Его слова услышал Диган, снявший шлем, чтобы поправить оперение, смятое низкими ветвями.
— А почему это должно быть трудным? — удивленно спросил он.
— Война против кланов Стейвена не может быть легкой.
Гнадсог смачно сплюнул на землю.
— Да, не может.
— Возможно, сейчас этими варварами командует отнюдь не предводитель, — бесстрастно произнес Лизаэр, слегка опираясь обеими руками на рукоять меча.
Гнадсог прокашлялся.
— Ваш вороватый хорек-чародей и впрямь умен. Недаром вы на разные лады пели об этом государственному совету.
Равнодушный к тому, как его высочество воспримет столь дерзкие слова, Гнадсог усмехнулся, обнажая желтые зубы.
— Вы и господин Диган поедете в арьергарде второй дивизии. И если мы вернемся назад и вам удастся выставить городских правителей полными дураками, что и есть на самом деле, — что ж, тем лучше. Я предпочитаю быстрые атаки с использованием численного превосходства. Ну а если мы тут завязнем и угробим большую часть армии, вы всегда сможете меня разжаловать. В таком случае я рискую лишь своей пенсией, а не вашими головами.
Нахлобучив шлем и поигрывая поводьями, Диган выжидающе глядел на капитана. Он был похож на статую, облаченную в дорогостоящую амуницию.
Опытный в придворных интригах Лизаэр сразу сообразил, что из уст Дигана сейчас посыплются неуместные возражения, ибо озабоченность Гнадсога была вполне искренней. Просто бравый вояка не умел и не любил изысканно выражаться.
— Здравый смысл еще никому не грозил потерей пенсии, — дипломатично произнес принц.
Затем, потрепав лошадь по шее, он улыбнулся Дигану.
— Поскольку я говорил вашим сановникам чистую правду, мы действительно поедем позади. Вне зависимости от того, удастся или нет захватить этот лагерь врасплох, а также независимо от того, находится ли там Аритон, мы должны ожидать его магических контрдействий. Наше присутствие может понадобиться для воодушевления солдат.
— Моя сестра сочтет вас малодушным, — процедил сквозь зубы Диган.
— Что ж поделать, — не переставая улыбаться, ответил Лизаэр. — Пусть лучше она бросит этот упрек мне в лицо, чем будет оплакивать мою гибель.
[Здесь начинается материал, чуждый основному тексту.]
(* ===== verification/ContractSpec.v ===== *)
(** * What the tables of contracts promise

    No code of its own: a contract sees, for each code, scope and table name, maps of
    primary keys to rows, ordered by primary key or by secondary key, whatever other
    tables there are; the calls of [ContractTables] do what is said here of such
    maps, RAM and errors included. *)

From S2P Require Import Prelude UndoIndex UndoOrder UndoRepr UndoTable ResourceLimits ContractTables ContractRows.
Open Scope Z_scope.

(** ** The orders of the indices *)

Ltac split_ltb := repeat match goal with H : context [?x <? ?y] |- _ => destruct (Z.ltb_spec x y) | |- context [?x <? ?y] => destruct (Z.ltb_spec x y) end.

Lemma pair_less_lt a b : pair_less a b = true <-> a.1 < b.1 \/ a.1 = b.1 /\ a.2 < b.2.
Proof. unfold pair_less. split_ltb; split; try done; lia. Qed.

Lemma pair_less_apart a b : pair_less a b = false -> pair_less b a = false -> a = b.
Proof. destruct a, b. unfold pair_less. cbn. split_ltb; try done; intros _ _; f_equal; lia. Qed.

Lemma pair_less_weak : strict_weak pair_less.
Proof.
  split.
  - intros a. apply not_true_is_false. rewrite pair_less_lt. lia.
  - intros a b c. rewrite !pair_less_lt. lia.
  - intros a b c. rewrite !pair_less_lt. lia.
Qed.

(** A key, and what is ordered by a key *)
Lemma weak_of_key {V W} (f : V -> W) (lt : @order W) : strict_weak lt -> strict_weak (fun a b => lt (f a) (f b)).
Proof. intros [H1 H2 H3]. split; [by intros|by intros *; apply H2|by intros *; apply H3]. Qed.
Пришпорив гнедого, он направился к берегу, где как раз проходили солдаты второго отряда, сворачивая в долину. Диган раздраженно поправил шлем и натянул обвисшие поводья. Когда главнокомандующий удалился на достаточное расстояние, Гнадсог снова плюнул, теперь от искреннего восхищения.
— До чего же эта знать любит наряжаться, — посетовал он, обращаясь к младшему командиру, дожидавшемуся приказа выступать. — Но этот наследный щенок обходителен, ничего не скажешь. Может, в сражении от него мало толку, и все же не хотел бы я иметь его своим врагом.